L'article 14 bis avait été inséré par le Sénat à l'initiative de M. Levi, puis supprimé à l'Assemblée nationale. Un compromis a été trouvé, qui recentre la mesure sur les seules menaces de mort. Cette disposition, qui s'inspire des remontées de terrain, facilitera les poursuites.

Mme Françoise Gatel.  - Très bien !

M. Loïc Hervé.  - Je me félicite que la CMP nous ait suivis sur l'article 15, qui place l'Agence régionale de santé sous l'autorité du préfet en cas de crise. L'importance de l'unité de commandement dans la gestion de crise est l'un des enseignements de la crise sanitaire. (Mme Françoise Gatel acquiesce.)

Je me félicite du travail mené avec le ministre, ses services et l'Assemblée nationale. Cette Lopmi est attendue par nos forces de sécurité, qui seront dotées de nouveaux outils. Je me félicite aussi du large vote de l'Assemblée nationale.

M. Gérald Darmanin, ministre.  - Ça, c'est une majorité !

M. Loïc Hervé.  - Les sénateurs UC voteront les conclusions de la CMP. J'invite chacun à en faire autant. (Applaudissements sur les travées du groupe UC ; M. Laurent Burgoa applaudit également.)

M. Jérôme Durain .  - (Applaudissements sur les travées du groupe SER) Je salue le travail des deux corapporteurs qui ont défendu les positions du Sénat avec conviction et fermeté.

M. Loïc Hervé.  - Merci.

M. Jérôme Durain.  - Je salue les efforts du ministre, sans trop en faire, de peur qu'il n'utilise ces compliments dans ses controverses futures avec mes camarades du palais Bourbon... (Sourires ; M. Patrick Kanner s'amuse et acquiesce.)

M. Loïc Hervé.  - C'est Noël !

M. Jérôme Durain.  - En première lecture, le groupe SER a salué l'effort budgétaire consenti par l'État. Il nous semble cohérent de soutenir la programmation de 15 milliards d'euros. Nous nous félicitons des avancées inscrites dans le rapport annexé à l'initiative de notre groupe, sur la sécurité civile et la gendarmerie, et notons que les recommandations de Mme Conconne sur l'adaptation du projet de loi à l'outre-mer ont été suivies, avec une inscription en dur dans le texte.

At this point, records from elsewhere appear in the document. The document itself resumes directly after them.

(* ===== verification/Packer.v ===== *)
(** * The packer ([easy-fs-fuse/src/main.rs])

    [easy_fs_pack] makes a disk image with the programs of a directory; [efs_test]
    is the test of the file system that comes with it.  The host's directory and
    files are arguments.

    What the packer leaves is on the device, not only in the cache: the last
    change to a block is followed by a write-back ([leaves_clean]). *)

From Stdlib Require Import String.
From S2P Require Import Prelude Bytes Utf8 BlockCache BlockFile Layout DiskLib Bitmap DiskInode FileData DirEntry Efs FsInv Vfs VfsSpec VfsDir.
From S2P Require Import EfsSpec FsModel.

Local Ltac Zify.zify_post_hook ::= Z.to_euclidean_division_equations.

(** [name_with_ext.drain(name_with_ext.find('.').unwrap()..)] *)
Definition app_name (name_with_ext : list byte) : prog (list byte) :=
  '(i, _) ← unwrap (find_idx (λ b, bool_decide (b = Byte.x2e)) name_with_ext);
  mret (take i name_with_ext).

(** Pack a directory into a easy-fs disk image: [dir] is what [read_dir] lists, [host] the
    files of the target directory; the names at the end are printed. *)
Definition pack_app (fs : EasyFileSystem) (root : Inode) (host : list byte → option (list byte)) (app : list byte) : prog unit :=
  all_data ← unwrap (host app);
  r ← Vfs.create fs root app;
  inode ← unwrap r;
  _ ← Vfs.write_at fs inode 0 all_data;
  mret tt.

Definition easy_fs_pack (dir : list (list byte)) (host : list byte → option (list byte)) : prog (list (list byte)) :=
  efs ← Efs.create 14000 1;
  root ← root_inode efs;
  apps ← for_ dir (λ apps dir_entry, app ← app_name dir_entry; mret (apps ++ [app])) [];
  for_ apps (λ _ app, pack_app efs root host app) tt;;
  ls root.

(** ** The test *)

(** The loop of [random_str_test], at most [fuel] reads *)
Fixpoint read_str (fuel : nat) (filea : Inode) (offset : Z) (read_buffer read_str_ : list byte) : prog (list byte) :=
  match fuel with
  | O => mthrow OutOfFuel
  | S fuel =>
      '(len, read_buffer) ← Vfs.read_at filea offset read_buffer;
      if len =? 0 then mret read_str_ else
      chunk ← slice read_buffer 0 len;
      (if utf8_valid chunk then mret tt else mthrow UnwrapNone);;
      read_str fuel filea (wrap64 (offset + len)) read_buffer (read_str_ ++ chunk)
  end.

(** [str]: the digits it draws *)
Definition random_str_test (fuel : nat) (fs : EasyFileSystem) (filea : Inode) (buffer : list byte) (str : list byte) :
    prog (list byte) :=
  Vfs.clear fs filea;;
  '(n, buffer) ← Vfs.read_at filea 0 buffer;
  assert_ (n =? 0);;
  _ ← Vfs.write_at fs filea 0 str;
  s ← read_str fuel filea 0 (replicate 127 Byte.x00) [];
  assert_ (bool_decide (str = s));;
  mret buffer.

Definition efs_test (fuel : nat) (strs : list (list byte)) : prog unit :=
  _ ← Efs.create 4096 1;
  efs ← Efs.open;
  root ← root_inode efs;
  _ ← Vfs.create efs root (list_byte_of_string "filea");
  _ ← Vfs.create efs root (list_byte_of_string "fileb");
  _ ← ls root;
  r ← Vfs.find efs root (list_byte_of_string "filea");
  filea ← unwrap r;
  let greet_str := list_byte_of_string "Hello, world!" in
  _ ← Vfs.write_at efs filea 0 greet_str;
  '(len, buffer) ← Vfs.read_at filea 0 (replicate 233 Byte.x00);
  chunk ← slice buffer 0 len;
  (if utf8_valid chunk then mret tt else mthrow UnwrapNone);;
  assert_ (bool_decide (greet_str = chunk));;
  _ ← for_ strs (λ buffer str, random_str_test fuel efs filea buffer str) buffer;
  mret tt.

(** ** Packed disks *)

(** The state of the file system with [apps] in it, in the order of their creation. *)
Definition pack_entries (apps : list (list byte * list byte)) : dir :=
  imap (λ i app, (app.1, Z.of_nat (S i))) apps.
(* ===== verification/Address.v ===== *)
(** * Addresses and page numbers ([os/src/mm/address.rs], [os/src/config.rs])

    Physical and virtual addresses and page numbers are [usize]s, here integers
    with the wrap-around written out.  The conversions, the three 9-bit indexes
    of a virtual page number and the ranges of page numbers. *)

From S2P Require Import Prelude.

Local Ltac Zify.zify_post_hook ::= Z.to_euclidean_division_equations.

(** ** Constants *)
Definition USER_STACK_SIZE : Z := 4096 * 2.
Definition KERNEL_STACK_SIZE : Z := 4096 * 2.
Definition MEMORY_END : Z := 0x88000000.
Definition PAGE_SIZE : Z := 0x1000.
Definition PAGE_SIZE_BITS : Z := 0xc.
Definition USIZE_MAX : Z := 2 ^ 64 - 1.
Definition TRAMPOLINE : Z := USIZE_MAX - PAGE_SIZE + 1.
Definition TRAP_CONTEXT : Z := TRAMPOLINE - PAGE_SIZE.

(** ** Conversions.  [VirtAddr] and [PhysAddr] have the same methods. *)
Definition floor (a : Z) : Z := a / PAGE_SIZE.
Definition ceil (a : Z) : Z := wrap64 (wrap64 (a - 1) + PAGE_SIZE) / PAGE_SIZE.
Definition page_offset (a : Z) : Z := Z.land a (PAGE_SIZE - 1).
Definition aligned (a : Z) : bool := page_offset a =? 0.

(** [From<VirtAddr> for VirtPageNum], [From<PhysAddr> for PhysPageNum] *)
Definition page_of_addr (a : Z) : res Z :=
  assert_ (page_offset a =? 0);; mret (floor a).

(** [From<VirtPageNum> for VirtAddr], [From<PhysPageNum> for PhysAddr] *)
Definition addr_of_page (p : Z) : Z := wrap64 (Z.shiftl p PAGE_SIZE_BITS).

(** [VirtPageNum::indexes]: [idx[i] = vpn & 511; vpn >>= 9] for [i] from 2 down to 0 *)
Definition indexes (vpn : Z) : list Z :=
  let i2 := Z.land vpn 511 in
  let vpn := Z.shiftr vpn 9 in
  let i1 := Z.land vpn 511 in
  let vpn := Z.shiftr vpn 9 in
  let i0 := Z.land vpn 511 in
  [i0; i1; i2].

(** [StepByOne::step] *)
Definition step (p : Z) : Z := wrap64 (p + 1).

(** ** [SimpleRange] *)
Record SimpleRange := mkRange { l : Z; r : Z }.

Definition range_new (start end_ : Z) : res SimpleRange :=
  assert_ (start <=? end_);; mret (mkRange start end_).

(** [SimpleRangeIterator::next]: the value and the iterator's new [current] *)
Definition next (current end_ : Z) : option (Z * Z) :=
  if current =? end_ then None else Some (current, step current).

(** The values a [for] loop over the range sees, at most [fuel]. *)
Fixpoint iterate (fuel : nat) (current end_ : Z) : list Z :=
  match fuel with
  | O => []
  | S fuel => match next current end_ with
              | None => []
              | Some (t, current) => t :: iterate fuel current end_
              end
  end.

Definition range_pages (rg : SimpleRange) : list Z := iterate (Z.to_nat (r rg - l rg)) (l rg) (r rg).

(** ** Arithmetic of the conversions *)
Lemma page_offset_mod a : page_offset a = a mod 4096.
Proof. unfold page_offset. change (PAGE_SIZE - 1) with (Z.ones 12). by rewrite Z.land_ones. Qed.

Lemma addr_of_page_mul p : 0 ≤ p < 2 ^ 52 → addr_of_page p = p * 4096.
Proof.
  intros. unfold addr_of_page, PAGE_SIZE_BITS. rewrite Z.shiftl_mul_pow2 by lia.
  change (2 ^ 0xc) with 4096. apply wrap64_small. unfold is_u64. lia.
Qed.

Lemma floor_addr_of_page p : 0 ≤ p < 2 ^ 52 → floor (addr_of_page p) = p.
Proof. intros. rewrite addr_of_page_mul by done. unfold floor, PAGE_SIZE. lia. Qed.

Lemma page_offset_addr_of_page p : 0 ≤ p < 2 ^ 52 → page_offset (addr_of_page p) = 0.
Proof. intros. rewrite addr_of_page_mul, page_offset_mod by done. lia. Qed.

(** An address is its page and its offset. *)
Lemma addr_split a : 0 ≤ a < 2 ^ 64 → addr_of_page (floor a) + page_offset a = a.
Proof.
  intros. unfold floor, PAGE_SIZE. rewrite addr_of_page_mul, page_offset_mod by lia. lia.
Qed.

(** [ceil] rounds up for every address but 0, where [self.0 - 1] wraps around, and
    for the last page of the address space. *)
Lemma ceil_up a : 0 < a ≤ 2 ^ 64 - 4096 → ceil a = (a + 4095) / 4096.
Proof.
  intros. unfold ceil, PAGE_SIZE. rewrite (wrap64_small (a - 1)) by (unfold is_u64; lia).
  rewrite wrap64_small by (unfold is_u64; lia). f_equal. lia.
Qed.

Lemma ceil_zero : ceil 0 = 0.
Proof. done. Qed.

(** The indexes are the three base-512 digits of the page number. *)
Lemma indexes_digits vpn :
  indexes vpn = [(vpn / 2 ^ 18) mod 512; (vpn / 2 ^ 9) mod 512; vpn mod 512].
Proof.
  unfold indexes. cbn zeta. change 511 with (Z.ones 9). rewrite !Z.land_ones by lia.
  rewrite Z.shiftr_shiftr, !Z.shiftr_div_pow2 by lia. done.
Qed.

(** Page numbers with the same indexes agree in their 27 low bits, which is all
    the page table sees of them. *)
Lemma indexes_inj v w : indexes v = indexes w ↔ v mod 2 ^ 27 = w mod 2 ^ 27.
Proof.
  rewrite !indexes_digits. split.
  - intros [= H0 H1 H2]. lia.
  - intros Hvw. f_equal; [|f_equal; [|f_equal]]; lia.
Qed.

Lemma range_pages_range rg :
  0 ≤ l rg ≤ r rg → r rg < 2 ^ 64 → range_pages rg = range (l rg) (r rg).
Proof.
  intros Hl Hr. unfold range_pages. remember (Z.to_nat (r rg - l rg)) as n eqn:Hn.
  assert (∀ c, r rg - c = Z.of_nat n → 0 ≤ c → iterate n c (r rg) = range c (r rg)) as Hit; [|apply Hit; lia].
  clear Hl Hn. induction n as [|n IH]; intros c Hc Hc0; simpl.
  - by rewrite range_nil by lia.
  - unfold next. destruct (Z.eqb_spec c (r rg)); [lia|]. rewrite range_cons by lia. f_equal.
    unfold step. rewrite wrap64_small by (unfold is_u64; lia). apply IH; lia.
Qed.
(* ===== verification/UserBuf.v ===== *)
(** * Buffers of user memory ([os/src/mm/page_table.rs])

    The kernel reaches an application's memory through the application's page
    table.  A slice of a page of physical memory is its page number and its
    bounds; a pointer is a physical address.

    [translated_byte_buffer] gives slices that together are the buffer's bytes in
    order; [UserBufferIterator] visits them all once; [translated_str] reads the
    bytes up to the first zero. *)

From S2P Require Import Prelude Bytes Address FrameAlloc PageTable.

Local Ltac Zify.zify_post_hook ::= Z.to_euclidean_division_equations.

(** [&mut ppn.get_bytes_array()[from..to]] *)
Record page_slice := mkSlice { sl_ppn : Z; sl_from : Z; sl_to : Z }.

Definition slice_page (ppn from to : Z) : M mm page_slice :=
  if (0 <=? from) && (from <=? to) && (to <=? 4096) then mret (mkSlice ppn from to)
  else mthrow OutOfBounds.

(** ** [translated_byte_buffer] *)
Definition buffer_body (page_table : PageTable) (end_ : Z) (st : Z * list page_slice) :
    M mm (Z * list page_slice) :=
  let '(start, v) := st in
  let start_va := start in
  let vpn := floor start_va in
  r ← translate vpn page_table; pte ← unwrap r;
  let ppn := pte_ppn pte in
  let vpn := step vpn in
  let end_va := addr_of_page vpn in
  let end_va := Z.min end_va end_ in
  sl ← (if page_offset end_va =? 0 then slice_page ppn (page_offset start_va) 4096
        else slice_page ppn (page_offset start_va) (page_offset end_va));
  mret (end_va, v ++ [sl]).
(** ** A new address space *)
Lemma run_new_bare lo s :
  mm_ok lo s → (0 < avail (frame_allocator s))%nat →
  ∃ s' ms, new_bare s = Ok (s', ms) ∧ ms_inv lo s' ms ∅ ∧ areas ms = [] ∧ length (frames (page_table ms)) = 1%nat ∧
    mm_step lo s [] s' (owned ms).
Proof.
  intros Hmm Hav. destruct (run_pt_new lo s Hmm Hav) as (s' & pt & Hr & Hrep & Hf & Hni & Hm & Hu & He & Ha).
  destruct (rep_owns _ _ _ _ Hrep) as [Hmm' Ho'].
  assert (owned (mkMemorySet pt []) = frames pt) as Hown by (unfold owned; simpl; by rewrite app_nil_r).
  exists s', (mkMemorySet pt []). split; [unfold new_bare; by erewrite bind_ok by exact Hr|].
  split; [split; rewrite ?Hown; simpl; try done; apply NoDup_nil_2|]. split; [done|]. rewrite Hown. cbn [page_table]. rewrite Hf.
  split; [done|]. split; [done|by rewrite <-Hf|done| | | | |simpl; lia].
  - intros p ->%list_elem_of_singleton. by right.
  - intros p _ Hp. rewrite list_elem_of_singleton in Hp. rewrite Hu. tauto.
  - intros p Hp. by apply elem_of_nil in Hp.
  - intros p [_ Hp]. apply Hm. intros ->. destruct Hp as [?|Hp]; [done|]. apply Hp. rewrite <-He.
    apply in_use_managed; [done|]. apply Hu. by left.
Qed.

Definition TRAMPOLINE_KEY : Z := page_key (floor TRAMPOLINE).

(** The trampoline's page in memory. *)
Definition trampoline_ok (strampoline : Z) : Prop := page_offset strampoline = 0 ∧ 0 ≤ strampoline < 2 ^ 56.

Definition trampoline_pte (strampoline : Z) : Z :=
  pte_new (floor strampoline) (Z.lor (Z.lor FLAG_R FLAG_X) FLAG_V).

Lemma run_map_trampoline lo s ms st :
  ms_inv lo s ms ∅ → areas ms = [] → (2 ≤ avail (frame_allocator s))%nat → trampoline_ok st →
  ∃ s' pt', map_trampoline st ms s = Ok (s', mkMemorySet pt' []) ∧
    ms_inv lo s' (mkMemorySet pt' []) {[ TRAMPOLINE_KEY := trampoline_pte st ]} ∧
    (length (frames pt') ≤ length (frames (page_table ms)) + 2)%nat ∧
    mm_step lo s (owned ms) s' (owned (mkMemorySet pt' [])).
Proof.
  intros [Hpt Ho Har Hk] Hem Hav [Hal Hst].
  destruct (run_map lo s (page_table ms) ∅ (floor TRAMPOLINE) (floor st) (Z.lor FLAG_R FLAG_X) Hpt Hav) as
    (s' & pt' & Hext & Hl & Hr & Hrep).
  { unfold floor, PAGE_SIZE. lia. }
  { by vm_compute. }
  rewrite lookup_empty in Hr, Hrep. pose proof (pt_step _ _ _ _ _ _ Hext Hrep) as Hs.
  assert (∀ pt, owned (mkMemorySet pt []) = frames pt) as Hown by (intros; unfold owned; simpl; by rewrite app_nil_r).
  exists s', pt'. split; [|split; [|split; [done|]]].
  - unfold map_trampoline. erewrite bind_ok by (by apply assert_true).
    erewrite bind_ok by (apply assert_true; by rewrite Hal). erewrite bind_ok by exact Hr. by rewrite Hem.
  - split; rewrite ?Hown; simpl; [exact Hrep|by apply (rep_owns _ _ _ _ Hrep)|constructor|apply NoDup_nil_2].
  - rewrite Hown. unfold owned. rewrite Hem. simpl. by rewrite app_nil_r.
Qed.

(** ** Pages *)
Section pages.
Context (lo : Z) (user : MemorySet) (tru : gmap Z Z) (new : MemorySet) (trn : gmap Z Z).
Context (a a' : MapArea) (Ha : a ∈ areas user) (Ha' : a' ∈ areas new).
Context (Hty : map_type a = Framed) (Hty' : map_type a' = Framed) (Hvr : vpn_range a' = vpn_range a).
Context (Hdj : ∀ p, p ∈ owned user → p ∉ owned new).

(** The frames of the first [k] pages of [a] were copied. *)
Definition copied (k : nat) (s0 s : mm) : Prop :=
  ∀ j f g, (j < k)%nat → area_frames a !! j = Some f → area_frames a' !! j = Some g → mem s !! g = mem s0 !! f.

Lemma copy_page_ok s0 s k f g :
  ms_inv lo s user tru → ms_inv lo s new trn → (∀ p, p ∉ area_frames a' → mem s !! p = mem s0 !! p) →
  copied k s0 s → area_frames a !! k = Some f → area_frames a' !! k = Some g →
  ∃ s', copy_page user new (l (vpn_range a) + Z.of_nat k) s = Ok (s', tt) ∧
    ms_inv lo s' user tru ∧ ms_inv lo s' new trn ∧ mm_step lo s (owned new) s' (owned new) ∧
    (∀ p, p ∉ area_frames a' → mem s' !! p = mem s0 !! p) ∧ copied (S k) s0 s'.
Proof.
  intros Hu Hn Hm Hc Hf Hg.
  destruct (area_page lo s user tru a k f Hu Ha Hty Hf) as (Htf & Hpf & Hcf & b & Hb & Hbl).
  destruct (area_page lo s new trn a' k g Hn Ha' Hty' Hg) as (Htg & Hpg & Hcg & _). rewrite Hvr in Htg.
  assert (g ∈ owned new) as Hgo by (unfold owned; rewrite elem_of_app; by right).
  assert (f ∈ owned user) as Hfo by (unfold owned; rewrite elem_of_app; by right).
  destruct (write_page_step lo s (owned new) g b) as (s' & Hw & Hs & Hs');
    [by apply (rep_owns _ _ _ _ (ms_pt _ _ _ _ Hn))|apply Hn|done|done|].
  destruct (ms_inv_step _ _ _ _ _ _ _ Hs Hu Hdj) as (Hu' & _ & _).
  assert (∀ j g', area_frames a' !! j = Some g' → g' = g → j = k) as Hinj.
  { intros j g' Hg' ->. destruct (ms_owns _ _ _ _ Hn) as [Hnd _]. apply NoDup_app in Hnd as (_ & _ & Hnd).
    apply list_elem_of_lookup in Ha' as [i Hi]. rewrite <-(take_drop_middle _ _ _ Hi), fmap_app, concat_app in Hnd.
    simpl in Hnd. apply NoDup_app in Hnd as (_ & _ & [Hnd _]%NoDup_app). by eapply NoDup_lookup. }
  assert (mem s !! f = mem s0 !! f) as Hmf.
  { apply Hm. intros Hin. apply (Hdj f Hfo). unfold owned. rewrite elem_of_app. right.
    apply elem_of_concat_fmap. eauto. }
  exists s'. split; [|split_and!; [done| |done| |]].
  - unfold copy_page, ms_translate. erewrite bind_ok by exact Htf. erewrite bind_ok by apply unwrap_some.
    erewrite bind_ok by exact Htg. erewrite bind_ok by apply unwrap_some. rewrite Hpf, Hpg.
    by erewrite bind_ok by (by apply read_page_ok).
  - rewrite Hs'. by apply ms_inv_write.
  - intros p Hp. rewrite Hs'. simpl. rewrite lookup_insert_ne; [by apply Hm|].
    intros <-. apply Hp. by eapply list_elem_of_lookup_2.
  - intros j f' g' Hj Hf' Hg'. rewrite Hs'. simpl. destruct (decide (g' = g)) as [->|Hne].
    + pose proof (Hinj j g Hg' eq_refl) as ->. rewrite Hf in Hf'. injection Hf' as <-.
      by rewrite lookup_insert_eq, <-Hmf.
    + rewrite lookup_insert_ne by done. apply (Hc j); [|done|done].
      assert (j ≠ k) by (intros ->; congruence). lia.
Qed.

Lemma copy_pages_ok s0 :
  ms_inv lo s0 user tru → ms_inv lo s0 new trn → length (area_frames a) = length (area_pages a) →
  length (area_frames a') = length (area_pages a) →
  ∃ s', for_ (area_pages a) (λ _ vpn, copy_page user new vpn) tt s0 = Ok (s', tt) ∧
    ms_inv lo s' user tru ∧ ms_inv lo s' new trn ∧ mm_step lo s0 (owned new) s' (owned new) ∧
    (∀ p, p ∉ area_frames a' → mem s' !! p = mem s0 !! p) ∧ copied (length (area_pages a)) s0 s'.
Proof.
  intros Hu Hn Hlf Hlg.
  pose proof (wp_for (λ (pre : list Z) (u : unit) s, ms_inv lo s user tru ∧ ms_inv lo s new trn ∧
    mm_step lo s0 (owned new) s (owned new) ∧ (∀ p, p ∉ area_frames a' → mem s !! p = mem s0 !! p) ∧
    copied (length pre) s0 s) (λ _ vpn, copy_page user new vpn) (area_pages a) tt s0) as Hw.
  apply wp_ok in Hw as ([] & s' & Hr & H); [by exists s'|..].
  - clear Hw. intros pre v post [] s Hl (Hu1 & Hn1 & Hs1 & Hm1 & Hc1).
    assert (v = l (vpn_range a) + Z.of_nat (length pre) ∧ (length pre < length (area_pages a))%nat) as [-> Hlt].
    { rewrite Hl, length_app. split; [|simpl; lia]. assert (area_pages a !! length pre = Some v) as Hv
        by (by rewrite Hl, lookup_app_r, Nat.sub_diag by lia).
      unfold area_pages, range in Hv. apply lookup_seqZ in Hv. lia. }
    destruct (lookup_lt_is_Some_2 (area_frames a) (length pre)) as [f Hf]; [lia|].
    destruct (lookup_lt_is_Some_2 (area_frames a') (length pre)) as [g Hg]; [lia|].
    destruct (copy_page_ok s0 s (length pre) f g) as (s1 & Hr & Hu2 & Hn2 & Hs2 & Hm2 & Hc2); [done..|].
    eapply wp_eq; [exact Hr|]. rewrite length_app, Nat.add_comm. split_and!; [done|done|by eapply mm_step_trans|done|done].
  - split_and!; try done; [|intros j f g; simpl; lia].
    apply mm_step_refl; [|apply Hn]. by apply (rep_owns _ _ _ _ (ms_pt _ _ _ _ Hn)).
Qed.
End pages.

Nous avons évidemment soutenu une meilleure protection des élus -  j'en profite pour apporter mon soutien aux élus de Montcenis, en Saône-et-Loire, qui ont reçu des menaces de mort la semaine dernière.

Reste que le champ des AFD a été trop étendu à notre goût. Le texte ne va pas assez loin sur le rapprochement entre police et population. Je regrette que l'indicateur de performance budgétaire sur les discriminations commises ou subies par les forces de l'ordre ait été supprimé du PLF, et compte sur le ministre pour le rétablir prochainement. Sur la police judiciaire, nous ne sommes guère rassurés.

Disons que l'Assemblée nationale ne s'est pas contentée d'améliorer notre texte. Les discussions en CMP étaient donc très attendues. Nous avons été déçus sur certains points. Le recours à l'AFD nous semble excessif, notamment en cas de récidive, même si elle a été supprimée pour certaines infractions. Je regrette que les articles 6 bis, 6 bis B et 6 bis C aient été supprimés. La suppression de l'article sur la circonstance aggravante en cas de violence gratuite est en revanche bienvenue. Des avancées du rapport annexé ont été conservées, et je me félicite du compromis trouvé sur la police judiciaire, même si le rapport annexé ne règle pas tout. Mais nous saisissons la balle au bond, et demandons que le suivi des moyens budgétaires de la police judiciaire soit assuré par le comité de suivi.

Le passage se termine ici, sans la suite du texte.